Task description » Within the entries below, find the portion that opens with the line containing "all: repeat (apply (f_equal2" and closes with the line containing "char_shape c [0xE0". Retype that portion exactly and only.

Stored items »
# # #

(** * GetAttributes request and response payloads (PyKMIP)

    A shallow embedding of [kmip/core/messages/payloads/get_attributes.py]:
    the two payload classes with their setters, getters, [read], [write]
    and [__eq__], over a model of the collaborators they call (byte
    streams, the framed structure header, the text scalar codec and the
    attribute structure). *)

From Stdlib Require Import ZArith List String Ascii Lia Bool.
From Stdlib Require Import Strings.Byte DecimalString.
From stdpp Require Import base gmap strings list.

Local Open Scope string_scope.
Local Open Scope list_scope.

Set Warnings "-register-all".

(** ** Exceptions *)

(** The exception classes the payload code raises, by their Python names.
    The specification calls them [TypeFault] ([TypeError]),
    [MissingFieldFault] ([exceptions.InvalidField]) and
    [MalformedEncodingFault] ([exceptions.InvalidKmipEncoding]).
    [CodecError] stands for whatever a collaborating codec raises on a
    header it cannot read or a length it cannot write.  [LoopExhausted] is
    not a Python exception: it marks a run of a [while] loop that does not
    end.  The loop over names never gives it, and the loop over attributes
    gives it only when a decode takes no byte off the stream. *)
Inductive exception : Type :=
| TypeError (msg : string)
| InvalidField (msg : string)
| InvalidKmipEncoding (msg : string)
| CodecError (msg : string)
| LoopExhausted.
Lemma ru_optM {A B} (f : A → M FuncCtx B) (o : option A) :
  (∀ a, o = Some a → preserves reports_unsolved (f a)) →
  preserves reports_unsolved (optM f o).
Proof. apply preserves_optM, _. Qed.

Lemma rr_ret {A} (a : A) : returns reports_unsolved (ret a).
Proof. apply returns_ret, _. Qed.

Lemma rr_bind {A B} (m : M FuncCtx A) (f : A → M FuncCtx B) :
  returns reports_unsolved m → (∀ a, returns reports_unsolved (f a)) →
  returns reports_unsolved (bind m f).
Proof. apply returns_bind, _. Qed.

Lemma rr_mapM {A B} (f : A → M FuncCtx B) (xs : list A) :
  Forall (λ x, returns reports_unsolved (f x)) xs →
  returns reports_unsolved (mapM f xs).
Proof. apply returns_mapM, _. Qed.

Lemma preserves_resolveTy oty span :
  preserves reports_unsolved (resolveTy oty span).
Proof.
  destruct oty as [ty|]; cbn [resolveTy]; [|apply preserves_throw].
  intros st a st'. unfold bind, resolveIfPossible, gets.
  destruct (subst_resolveIfPossible _ ty); intros [= <- <-];
    first [reflexivity|apply reports_unsolved_emit].
Qed.

Lemma returns_resolveTy oty span :
  filled_ty oty = true → returns reports_unsolved (resolveTy oty span).
Proof.
  destruct oty as [ty|]; [|done]. intros _ st. cbn [resolveTy].
  unfold bind, resolveIfPossible, gets.
  destruct (subst_resolveIfPossible _ ty); eexists _, _;
    (split; [reflexivity|]); first [reflexivity|apply reports_unsolved_emit].
Qed.
Lemma cadd_assoc (a b c : liquid_float_complex) :
  cadd a (cadd b c) = cadd (cadd a b) c.
Proof. unfold cadd; simpl. rewrite !fadd_assoc. reflexivity. Qed.

Lemma cadd_0_l (a : liquid_float_complex) : cadd (f0, f0) a = a.
Proof. destruct a. unfold cadd; simpl. rewrite !fadd_0_l. reflexivity. Qed.

Lemma cadd_0_r (a : liquid_float_complex) : cadd a (f0, f0) = a.
Proof. destruct a. unfold cadd; simpl. rewrite !fadd_0_r. reflexivity. Qed.

(** *** Sums of lists *)

Lemma sum_list_app (l1 l2 : list F) :
  sum_list (l1 ++ l2) = fadd (sum_list l1) (sum_list l2).
Proof.
  induction l1 as [|a l1 IH]; simpl.
  - symmetry. apply fadd_0_l.
  - unfold sum_list in *. simpl. rewrite IH. apply fadd_assoc.
Qed.

Lemma sum_list_zip_add (a : list F) : forall b,
  length a = length b ->
  sum_list (zip_with fadd a b) = fadd (sum_list a) (sum_list b).
Proof.
  induction a as [|x a IH]; intros [|y b] Hlen; simpl in Hlen; try lia.
  - symmetry. apply fadd_0_l.
  - unfold sum_list in *. simpl. rewrite IH by lia. apply fadd_swap.
Qed.

Lemma sum_list_reduce_step (l : list F) :
  Nat.even (length l) = true -> sum_list (reduce_step l) = sum_list l.
Proof.
  intros Hev. unfold reduce_step.
  apply Nat.even_spec in Hev as [m Hm].
  replace (length l / 2)%nat with m
    by (rewrite Hm, Nat.mul_comm, Nat.div_mul; lia).
  rewrite sum_list_zip_add by (rewrite length_take, length_drop; lia).
  rewrite <- sum_list_app, take_drop. reflexivity.
Qed.

Lemma length_reduce_step (l : list F) :
  Nat.even (length l) = true ->
  length (reduce_step l) = (length l / 2)%nat.
Proof.
  intros Hev. unfold reduce_step.
  apply Nat.even_spec in Hev as [m Hm].
  replace (length l / 2)%nat with m
    by (rewrite Hm, Nat.mul_comm, Nat.div_mul; lia).
  rewrite length_zip_with, length_take, length_drop. lia.
Qed.

Lemma reduce_add16_sum (l : list F) :
  length l = 16%nat -> reduce_add16 l = sum_list l.
Proof.
  intros Hlen. unfold reduce_add16.
  assert (H1 : length (reduce_step l) = 8%nat)
    by (rewrite length_reduce_step; rewrite Hlen; reflexivity).
  assert (H2 : length (reduce_step (reduce_step l)) = 4%nat)
    by (rewrite length_reduce_step; rewrite H1; reflexivity).
  assert (H3 : length (reduce_step (reduce_step (reduce_step l))) = 2%nat)
    by (rewrite length_reduce_step; rewrite H2; reflexivity).
  rewrite <- (sum_list_reduce_step l) by (rewrite Hlen; reflexivity).
  rewrite <- (sum_list_reduce_step (reduce_step l)) by (rewrite H1; reflexivity).
  rewrite <- (sum_list_reduce_step (reduce_step (reduce_step l)))
    by (rewrite H2; reflexivity).
  destruct (reduce_step (reduce_step (reduce_step l))) as [|a [|b [|c r]]];
    simpl in H3; try lia.
  unfold sum_list; simpl. rewrite fadd_0_r. reflexivity.
Qed.

Ltac explode16 l Hlen :=
  do 16 (destruct l as [|? l]; [simpl in Hlen; lia|]);
  destruct l; [|simpl in Hlen; lia]; clear Hlen.

Ltac eval_testbits :=
  repeat match goal with
         | |- context [Z.testbit ?k (Z.of_nat ?j)] =>
             let b := eval vm_compute in (Z.testbit k (Z.of_nat j)) in
             change (Z.testbit k (Z.of_nat j)) with b
         end;
  cbv iota.

Lemma reduce_pair_alt_sum (c : __m512) :
  length c = 16%nat -> reduce_pair c = alt_sum c.
Proof.
  intros Hlen. unfold reduce_pair, _mm512_mask_reduce_add_ps.
  rewrite !reduce_add16_sum by (unfold mask_lanes; rewrite length_imap; exact Hlen).
  explode16 c Hlen. unfold sum_list, mask_lanes. cbn.
  eval_testbits. rewrite !fadd_0_l. reflexivity.
Qed.

Lemma reduce_pair_add (a b : __m512) :
  length a = 16%nat -> length b = 16%nat ->
  reduce_pair (_mm512_add_ps a b) = cadd (reduce_pair a) (reduce_pair b).
Proof.
  intros Ha Hb. unfold reduce_pair, _mm512_mask_reduce_add_ps, _mm512_add_ps, cadd.
  cbn [fst snd].
  rewrite !reduce_add16_sum
    by (unfold mask_lanes; rewrite length_imap, ?length_zip_with; lia).
  rewrite <- !sum_list_zip_add
    by (unfold mask_lanes; rewrite !length_imap; lia).
  explode16 a Ha. explode16 b Hb. unfold mask_lanes. cbn.
  eval_testbits. rewrite !fadd_0_l. reflexivity.
Qed.

Lemma reduce_pair_zero : reduce_pair _mm512_setzero_ps = (f0, f0).
Proof.
  rewrite reduce_pair_alt_sum by reflexivity.
  cbn. rewrite !fadd_0_l. reflexivity.
Qed.

(** *** Sums over even and odd positions *)

Lemma pairs_ind {A} (P : list A -> Prop) :
  P [] -> (forall a, P [a]) -> (forall a b l, P l -> P (a :: b :: l)) ->
  forall l, P l.
Proof.
  intros Hnil Hone Hstep. fix IH 1.
  intros [|a [|b l]]; [exact Hnil|apply Hone|apply Hstep, IH].
Qed.

Lemma alt_sum_app (l1 l2 : list F) :
  Nat.even (length l1) = true ->
  alt_sum (l1 ++ l2) = cadd (alt_sum l1) (alt_sum l2).
Proof.
  induction l1 as [|a|a b l1 IH] using pairs_ind; intros Hev.
  - simpl. symmetry. apply cadd_0_l.
  - discriminate.
  - cbn [app alt_sum]. rewrite IH by exact Hev.
    unfold cadd; cbn [fst snd]. rewrite !fadd_assoc. reflexivity.
Qed.

Lemma pair_acc_alt_sum (xs : list F) : forall hs w,
  length hs = length xs ->
  pair_acc xs hs w = cadd w (alt_sum (zip_with fmul xs hs)).
Proof.
  induction xs as [|a|a b xs IH] using pairs_ind; intros hs w Hlen.
  - destruct hs; simpl. symmetry; apply cadd_0_r. discriminate.
  - destruct hs as [|c [|d hs]]; simpl in *; try lia. symmetry; apply cadd_0_r.
  - destruct hs as [|c [|d hs]]; simpl in Hlen; try lia.
    cbn [pair_acc zip_with alt_sum]. rewrite IH by lia.
    unfold cadd; cbn [fst snd]. rewrite !fadd_assoc. reflexivity.
Qed.

Lemma length_vec_acc k : forall (xs hs : list F) sum,
  length sum = 16%nat -> (16 * k <= length xs)%nat -> length hs = length xs ->
  length (vec_acc k xs hs sum) = 16%nat.
Proof.
  induction k as [|k IH]; intros xs hs sum Hs Hk Hlen; cbn [vec_acc].
  - exact Hs.
  - apply IH.
    + unfold _mm512_add_ps, _mm512_mul_ps.
      rewrite !length_zip_with, !length_take. lia.
    + rewrite length_drop. lia.
    + rewrite !length_drop. lia.
Qed.

Lemma vec_acc_alt_sum k : forall (xs hs : list F) sum,
  length sum = 16%nat -> (16 * k <= length xs)%nat -> length hs = length xs ->
  reduce_pair (vec_acc k xs hs sum)
  = cadd (reduce_pair sum) (alt_sum (take (16 * k) (zip_with fmul xs hs))).
Proof.
  induction k as [|k IH]; intros xs hs sum Hs Hk Hlen; cbn [vec_acc].
  - rewrite Nat.mul_0_r, take_0. cbn [alt_sum]. symmetry. apply cadd_0_r.
  - rewrite IH.
    + rewrite reduce_pair_add.
      * rewrite (reduce_pair_alt_sum (_mm512_mul_ps _ _)).
        -- unfold _mm512_mul_ps. rewrite <- zip_with_take, <- zip_with_drop.
           rewrite <- cadd_assoc, <- alt_sum_app.
           ++ rewrite take_take_drop.
              replace (16 + 16 * k)%nat with (16 * S k)%nat by lia. reflexivity.
           ++ rewrite length_take, length_zip_with.
              replace (16 `min` (length xs `min` length hs))%nat with 16%nat by lia.
              reflexivity.
        -- unfold _mm512_mul_ps. rewrite length_zip_with, !length_take. lia.
      * exact Hs.
      * unfold _mm512_mul_ps. rewrite length_zip_with, !length_take. lia.
    + unfold _mm512_add_ps, _mm512_mul_ps.
      rewrite !length_zip_with, !length_take. lia.
    + rewrite length_drop. lia.
    + rewrite !length_drop. lia.
Qed.

Lemma even_mul16 k : Nat.even (16 * k) = true.
Proof. rewrite Nat.even_mul. reflexivity. Qed.

Lemma kernel_fun_alt_sum k (hs xs : list F) :
  (16 * k <= length xs)%nat -> length hs = length xs ->
  kernel_fun k hs xs = alt_sum (zip_with fmul xs hs).
Proof.
  intros Hk Hlen. unfold kernel_fun.
  fold (reduce_pair (vec_acc k xs hs _mm512_setzero_ps)).
  rewrite pair_acc_alt_sum by (rewrite !length_drop; lia).
  rewrite vec_acc_alt_sum by (assumption || reflexivity).
  rewrite reduce_pair_zero, cadd_0_l.
  rewrite <- zip_with_drop, <- alt_sum_app.
  - rewrite take_drop. reflexivity.
  - rewrite length_take, length_zip_with.
    replace ((16 * k) `min` (length xs `min` length hs))%nat with (16 * k)%nat by lia.
    apply even_mul16.
Qed.

Lemma length_dup (hs : list F) : length (dup hs) = (2 * length hs)%nat.
Proof. induction hs as [|c hs IH]; simpl; lia. Qed.

Lemma dot_step_shift (c a b : F) hs xs n : forall i r,
  fold_left (dot_step (c :: hs) (a :: b :: xs)) (seq (S i) n) r
  = fold_left (dot_step hs xs) (seq i n) r.
Proof.
  induction n as [|n IH]; intros i r; [reflexivity|].
  cbn [seq fold_left]. rewrite IH. f_equal.
  unfold dot_step, sample.
  replace (2 * S i)%nat with (S (S (2 * i))) by lia. reflexivity.
Qed.

Lemma dot_seq_alt_sum (hs : list F) : forall xs r,
  length xs = (2 * length hs)%nat ->
  fold_left (dot_step hs xs) (seq 0 (length hs)) r
  = cadd r (alt_sum (zip_with fmul xs (dup hs))).
Proof.
  induction hs as [|c hs IH]; intros xs r Hlen.
  - destruct xs; [|discriminate]. simpl. symmetry. apply cadd_0_r.
  - destruct xs as [|a [|b xs]]; simpl in Hlen; try lia.
    cbn [length seq fold_left]. rewrite dot_step_shift, IH by lia.
    cbn [dup zip_with alt_sum].
    unfold dot_step, sample, cadd, rcmul. cbn [fst snd nth Nat.mul Nat.add].
    rewrite !fadd_assoc, (fmul_comm a c), (fmul_comm b c). reflexivity.
Qed.

Theorem kernel_fun_dot_seq k (hs xs : list F) :
  length xs = (2 * length hs)%nat -> (16 * k <= length xs)%nat ->
  kernel_fun k (dup hs) xs = dot_seq hs xs.
Proof.
  intros Hlen Hk.
  rewrite kernel_fun_alt_sum by (rewrite ?length_dup; lia).
  unfold dot_seq.
  change (fun r i => cadd r (rcmul (nth i hs f0) (sample xs i)))
    with (dot_step hs xs).
  rewrite dot_seq_alt_sum by assumption. symmetry. apply cadd_0_l.
Qed.

End Algebra.

#[global] Instance Qc_exact : ExactArith Qc.
Proof.
  split; intros; simpl; ring.
Qed.


Section Create.
Context {F : Type} `{FloatOps F}.
Implicit Types (st : state F).

Lemma new_obj_fresh st : heap st !! new_obj st = None.
Proof. unfold new_obj. apply not_elem_of_dom. exact (is_fresh (dom (heap st))). Qed.

Lemma new_buf_fresh st : heap st !! new_buf st = None /\ new_buf st <> new_obj st.
Proof.
  pose proof (is_fresh ({[new_obj st]} ∪ dom (heap st))) as Hf.
  fold (new_buf st) in Hf. split.
  - apply not_elem_of_dom. set_solver.
  - set_solver.
Qed.

Lemma live_not_new st b blk :
  heap st !! b = Some blk -> b <> new_obj st /\ b <> new_buf st.
Proof.
  intros Hb. pose proof (new_obj_fresh st). pose proof (new_buf_fresh st) as [? ?].
  split; congruence.
Qed.

Lemma heap_created_old st n buf o b blk :
  heap st !! b = Some blk -> heap (created st n buf o) !! b = Some blk.
Proof.
  intros Hb. destruct (live_not_new st b blk Hb) as [Hq Hh].
  unfold created; simpl. rewrite !lookup_insert_ne by congruence. exact Hb.
Qed.
(* ===== verification/Utf8.v ===== *)
(** The characters of a string: [s.chars()], collecting characters into a
    [String], and why the byte order of strings is the order of their
    characters. *)
From stdpp Require Import base list.
From Stdlib Require Import ZArith Lia.
From S2P Require Import Prelude Machine.

(** [char]: a Unicode scalar value. *)
Definition scalar (c : Z) : Prop := 0 <= c < 0xD800 \/ 0xE000 <= c <= 0x10FFFF.

Definition CHAR_MAX : Z := 0x10FFFF.

(** [char::from_u32] *)
Definition char_from_u32 (c : Z) : option Z :=
  if (between 0 c 0xD7FF || between 0xE000 c 0x10FFFF)%bool then Some c else None.

(** [s.chars().collect::<Vec<char>>()], of a valid string. *)
Fixpoint chars (bs : bytes) : list Z :=
  match bs with
  | [] => []
  | b0 :: r0 =>
    if b0 <? 0x80 then b0 :: chars r0 else
    match r0 with
    | [] => []
    | b1 :: r1 =>
      if b0 <? 0xE0 then ((b0 - 0xC0) * 64 + (b1 - 0x80)) :: chars r1 else
      match r1 with
      | [] => []
      | b2 :: r2 =>
        if b0 <? 0xF0 then ((b0 - 0xE0) * 4096 + (b1 - 0x80) * 64 + (b2 - 0x80)) :: chars r2 else
        match r2 with
        | [] => []
        | b3 :: r3 =>
          ((b0 - 0xF0) * 262144 + (b1 - 0x80) * 4096 + (b2 - 0x80) * 64 + (b3 - 0x80)) :: chars r3
        end
      end
    end
  end.

Definition of_char (c : Z) : bytes :=
  if c <? 0x80 then [c]
  else if c <? 0x800 then [0xC0 + c / 64; 0x80 + c mod 64]
  else if c <? 0x10000 then [0xE0 + c / 4096; 0x80 + (c / 64) mod 64; 0x80 + c mod 64]
  else [0xF0 + c / 262144; 0x80 + (c / 4096) mod 64; 0x80 + (c / 64) mod 64; 0x80 + c mod 64].

(** [chars.into_iter().collect::<String>()] *)
Definition of_chars (cs : list Z) : bytes := mjoin (of_char <$> cs).

(** * Lemmas *)

Ltac euclid := Z.to_euclidean_division_equations; lia.

Ltac ltb_cases := repeat match goal with
  | |- context [Z.ltb ?a ?b] => destruct (Z.ltb_spec a b); try (exfalso; lia)
  end.

Lemma of_chars_cons c cs : of_chars (c :: cs) = of_char c ++ of_chars cs.
Proof. done. Qed.

Lemma of_char_ne c : exists b l, of_char c = b :: l.
Proof. unfold of_char. repeat case_match; eauto. Qed.

Lemma chars_valid s : utf8_valid s = true -> of_chars (chars s) = s /\ Forall scalar (chars s).
Proof.
  remember (length s) as n eqn:Hn. assert (length s <= n)%nat as Hle by lia. clear Hn. revert s Hle.
  induction n as [|n IH]; intros [|b0 s] Hle H; cbn [length] in Hle; try (split; [done|constructor]); try lia.
  cbn [utf8_valid] in H. utf8_step; cbn [length] in Hle; try done.
  all: cbn [chars]; ltb_cases.
  all: match goal with Hv : utf8_valid ?r = true |- _ => destruct (IH r ltac:(lia) Hv) as [IH1 IH2] end.
  all: rewrite of_chars_cons, IH1; unfold of_char; ltb_cases; cbn [app]; (split; [|constructor; [unfold scalar; lia|done]]).
  all: repeat (apply (f_equal2 cons); [euclid|]); done.
Qed.

Lemma div64 c : 0 <= c -> exists q r, c / 64 = q /\ c mod 64 = r /\ c = 64 * q + r /\ 0 <= r < 64 /\ 0 <= q.
Proof.
  intros Hc. exists (c / 64), (c mod 64). pose proof (Z.mod_pos_bound c 64 eq_refl). pose proof (Z.div_pos c 64 Hc eq_refl).
  split_and!; try done; try lia. apply Z.div_mod. lia.
Qed.

(** The four shapes of an encoded character. *)
Inductive char_shape (c : Z) : bytes -> Prop :=
| shape1 : c < 0x80 -> char_shape c [c]
| shape2 q r : c = 64 * q + r -> 0 <= r < 64 -> 0x80 <= c < 0x800 -> char_shape c [0xC0 + q; 0x80 + r]
| shape3 p q r : c = 4096 * p + 64 * q + r -> 0 <= q < 64 -> 0 <= r < 64 -> 0x800 <= c < 0x10000 ->
    char_shape c [0xE0 + p; 0x80 + q; 0x80 + r]
| shape4 o p q r : c = 262144 * o + 4096 * p + 64 * q + r -> 0 <= p < 64 -> 0 <= q < 64 -> 0 <= r < 64 -> 0x10000 <= c ->
    char_shape c [0xF0 + o; 0x80 + p; 0x80 + q; 0x80 + r].

Lemma of_char_shape c : scalar c -> char_shape c (of_char c).
Proof.
  intros Hc. unfold scalar in Hc. unfold of_char.
  replace (c / 4096) with (c / 64 / 64) by by rewrite Z.div_div.
  replace (c / 262144) with (c / 64 / 64 / 64) by by rewrite !Z.div_div.
  destruct (div64 c) as (q & r & -> & -> & Ec & Hr & Hq); [lia|].
  destruct (div64 q) as (q2 & r2 & -> & -> & Eq & Hr2 & Hq2); [lia|].
  destruct (div64 q2) as (q3 & r3 & -> & -> & Eq2 & Hr3 & Hq3); [lia|].
  ltb_cases; econstructor; lia.
Qed.

Lemma between_in lo b hi : lo <= b <= hi -> between lo b hi = true.
Proof. intros. unfold between. rewrite !(proj2 (Z.leb_le _ _)) by lia. done. Qed.

Lemma between_out lo b hi : b < lo \/ hi < b -> between lo b hi = false.
Proof. intros. apply not_true_iff_false. intros ?%between_true. lia. Qed.

(** Decide the next test of [utf8_valid]. *)
Ltac utf8_test := repeat match goal with
  | |- (if between ?a ?b ?c then _ else _) = true =>
    destruct (decide (a <= b <= c)); [rewrite (between_in a b c) by lia | rewrite (between_out a b c) by lia];
    try (exfalso; lia); cbv iota
  | |- (if ?a =? ?b then _ else _) = true => destruct (Z.eqb_spec a b); try (exfalso; lia); cbv iota
  | |- between _ _ _ && _ = true => apply andb_true_iff; split; [apply between_in; lia|]
  | |- (_ && _) = true => apply andb_true_iff; split; [try (apply between_in; lia)|]
  end.

Lemma of_chars_valid cs : Forall scalar cs -> utf8_valid (of_chars cs) = true /\ chars (of_chars cs) = cs.
Proof.
  induction 1 as [|c cs Hc _ [IH1 IH2]]; [done|]. rewrite of_chars_cons. pose proof (of_char_shape c Hc) as Hs.
  unfold scalar in Hc. destruct Hs; cbn [app].
  all: split; [cbn [utf8_valid]; utf8_test|cbn [chars]; ltb_cases; rewrite IH2; f_equal; lia].
  all: repeat (apply andb_true_iff; split); try (apply between_in; lia); try (apply Z.leb_le; lia); done.
Qed.

(** Characters are ordered as their encodings. *)
Lemma of_char_order a b p q :
  scalar a -> scalar b -> lex (of_char a ++ p) (of_char b ++ q) = match a ?= b with Eq => lex p q | c => c end.
Proof.
  intros Ha Hb. destruct (Z.compare_spec a b) as [->|Hlt|Hlt]; [apply lex_app_same|..].
  all: pose proof (of_char_shape a Ha) as Sa; pose proof (of_char_shape b Hb) as Sb; unfold scalar in *.
  all: destruct Sa, Sb; cbn [app lex];
    repeat match goal with |- context [Z.compare ?x ?y] => destruct (Z.compare_spec x y); try done; try (exfalso; lia) end.
Qed.

Lemma of_chars_order a b : Forall scalar a -> Forall scalar b -> lex (of_chars a) (of_chars b) = lex a b.
Proof.
  intros Ha. revert b. induction Ha as [|x a Hx Ha IH]; intros b Hb.
  - destruct Hb as [|y b Hy Hb]; [done|]. rewrite of_chars_cons. by destruct (of_char_ne y) as (z & l & ->).
  - destruct Hb as [|y b Hy Hb].
    + rewrite of_chars_cons. by destruct (of_char_ne x) as (z & l & ->).
    + rewrite !of_chars_cons, of_char_order, IH by done. done.
Qed.

(** So the order of strings is the order of their characters. *)
Lemma chars_order s r : utf8_valid s = true -> utf8_valid r = true -> lex s r = lex (chars s) (chars r).
Proof.
  intros [Es Hs]%chars_valid [Er Hr]%chars_valid. rewrite <- Es, <- Er at 1. by rewrite of_chars_order.
Qed.

Lemma chars_inj s r : utf8_valid s = true -> utf8_valid r = true -> chars s = chars r -> s = r.
Proof. intros [Es _]%chars_valid [Er _]%chars_valid E. by rewrite <- Es, <- Er, E. Qed.

Lemma of_chars_app a b : of_chars (a ++ b) = of_chars a ++ of_chars b.
Proof. unfold of_chars. by rewrite fmap_app, join_app. Qed.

# # #

Response for this exercise »
  all: repeat (apply (f_equal2 cons); [euclid|]); done.
Qed.

Lemma div64 c : 0 <= c -> exists q r, c / 64 = q /\ c mod 64 = r /\ c = 64 * q + r /\ 0 <= r < 64 /\ 0 <= q.
Proof.
  intros Hc. exists (c / 64), (c mod 64). pose proof (Z.mod_pos_bound c 64 eq_refl). pose proof (Z.div_pos c 64 Hc eq_refl).
  split_and!; try done; try lia. apply Z.div_mod. lia.
Qed.

(** The four shapes of an encoded character. *)
Inductive char_shape (c : Z) : bytes -> Prop :=
| shape1 : c < 0x80 -> char_shape c [c]
| shape2 q r : c = 64 * q + r -> 0 <= r < 64 -> 0x80 <= c < 0x800 -> char_shape c [0xC0 + q; 0x80 + r]
| shape3 p q r : c = 4096 * p + 64 * q + r -> 0 <= q < 64 -> 0 <= r < 64 -> 0x800 <= c < 0x10000 ->
    char_shape c [0xE0 + p; 0x80 + q; 0x80 + r]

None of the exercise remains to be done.